Educause Security Discussion mailing list archives

Re: Data Classification: Legal criteria


From: Doug Markiewicz <dmarkiew+educause () ANDREW CMU EDU>
Date: Tue, 18 Mar 2008 15:10:00 -0400

Basgen, Brian wrote:
 We are in the process of developing a data classification policy with
three types: public, internal, and confidential.

 The criteria or logic behind classifying confidential data is fairly
easy: FERPA, GLBA, PCI, etc, requires the confidentiality of certain
data types. Yet, I am not clear on the best external criteria to use for
classification of internal data. Peer institutions, "best practices" is
one thought, but I'm wondering what other objective criteria people have
employed for the justification of making certain kinds of data internal
as opposed to public. Let me know, thanks.
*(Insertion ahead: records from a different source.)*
(** [ResolveAndProbeWorker.run]; step 1 yields [None] where the source
    returns. *)
Definition ResolveAndProbeWorker_run (stop_id line_id : string) : M unit :=
  resolved ←
    try_except
      (r ← _resolve stop_id;
       if Str.is_empty (fst r) then
         emit (ResolveFinished "" (VStr "") []);; mret None
       else mret (Some r))
      (on_request_exception (λ e,
         emit (ErrorSig "Erreur resolution: " e);;
         emit (ResolveFinished "" (VStr "") []);;
         mret None));
  match resolved with
  | None => mret ()
  | Some (stop_area_id, stop_name) =>
      try_except
        (directions ← _probe_directions stop_area_id line_id;
         emit (ResolveFinished stop_area_id stop_name directions))
        (on_request_exception (λ e,
           emit (ErrorSig "Erreur directions: " e);;
           emit (ResolveFinished stop_area_id stop_name [])))
  end.

(** *** LineSearchWorker and StopsOnLineWorker *)

(** [list.sort] with a comparison that can raise: the stable insertion
    again, an element going in front of the first one that is not smaller.
    Which pairs a sort compares is its own business; where [<] orders all
    the keys the result does not depend on it, and where the keys fall into
    kinds that [<] does not order across, every sort meets such a pair. *)
Fixpoint insert_res {K A} (lt : K → K → res bool) (x : K * A) (l : list (K * A))
  : res (list (K * A)) :=
  match l with
  | [] => Ok [x]
  | y :: l' =>
      b ← lt (fst y) (fst x);
      if (b : bool) then
        rest ← insert_res lt x l';
        Ok (y :: rest)
      else Ok (x :: y :: l')
  end.

Fixpoint sort_res {K A} (lt : K → K → res bool) (l : list (K * A)) : res (list (K * A)) :=
  match l with
  | [] => Ok []
  | x :: l' =>
      sorted ← sort_res lt l';
      insert_res lt x sorted
  end.

(** [l.sort(key=key)]: the keys are computed first, in list order. *)
Definition sort_with_key {K A} (key : A → res K) (lt : K → K → res bool) (l : list A)
  : res (list A) :=
  keyed ← map_res (λ x, k ← key x; Ok (k, x)) l;
  sorted ← sort_res lt keyed;
  Ok (map snd sorted).

Inductive key_part : Type :=
| KInt (n : Z)
| KStr (s : string).

(** [_natural_sort_key(text)]. *)
Definition _natural_sort_key (text : value) : res (list key_part) :=
  match text with
  | VStr s =>
      map_res (λ c, if str_isdigit c
                    then match py_int c with
                         | Some n => Ok (KInt n)
                         | None => Raise ValueError
                         end
                    else Ok (KStr (str_lower c)))
              (re_split_digits s)
  | _ => Raise TypeError
  end.

(** [a < b] on two such keys: lists compare at the first place where they
    differ, and an [int] and a [str] there raise. *)
Fixpoint key_lt (a b : list key_part) : res bool :=
  match a, b with
  | [], [] => Ok false
  | [], _ :: _ => Ok true
  | _ :: _, [] => Ok false
  | KInt m :: a', KInt n :: b' => if m =? n then key_lt a' b' else Ok (m <? n)
  | KStr s :: a', KStr t :: b' => if String.eqb s t then key_lt a' b' else Ok (String.ltb s t)
  | _ :: _, _ :: _ => Raise TypeError
  end.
We are in the process of revamping our classification scheme as well.  Our approach (pending approval of course) will be to 
classify regulated data and leave everything else up to the data owner to classify.  FIPS 199 with some guidelines on 
mapping it to your classification scheme can be used to help data owners make the decision for themselves.  Some 
Universities have adopted the practice of assigning a default classification (e.g. Internal Use Only) to non-regulated data 
that has not been formally classified by its respective data owner.  I'm pushing for a similar practice here.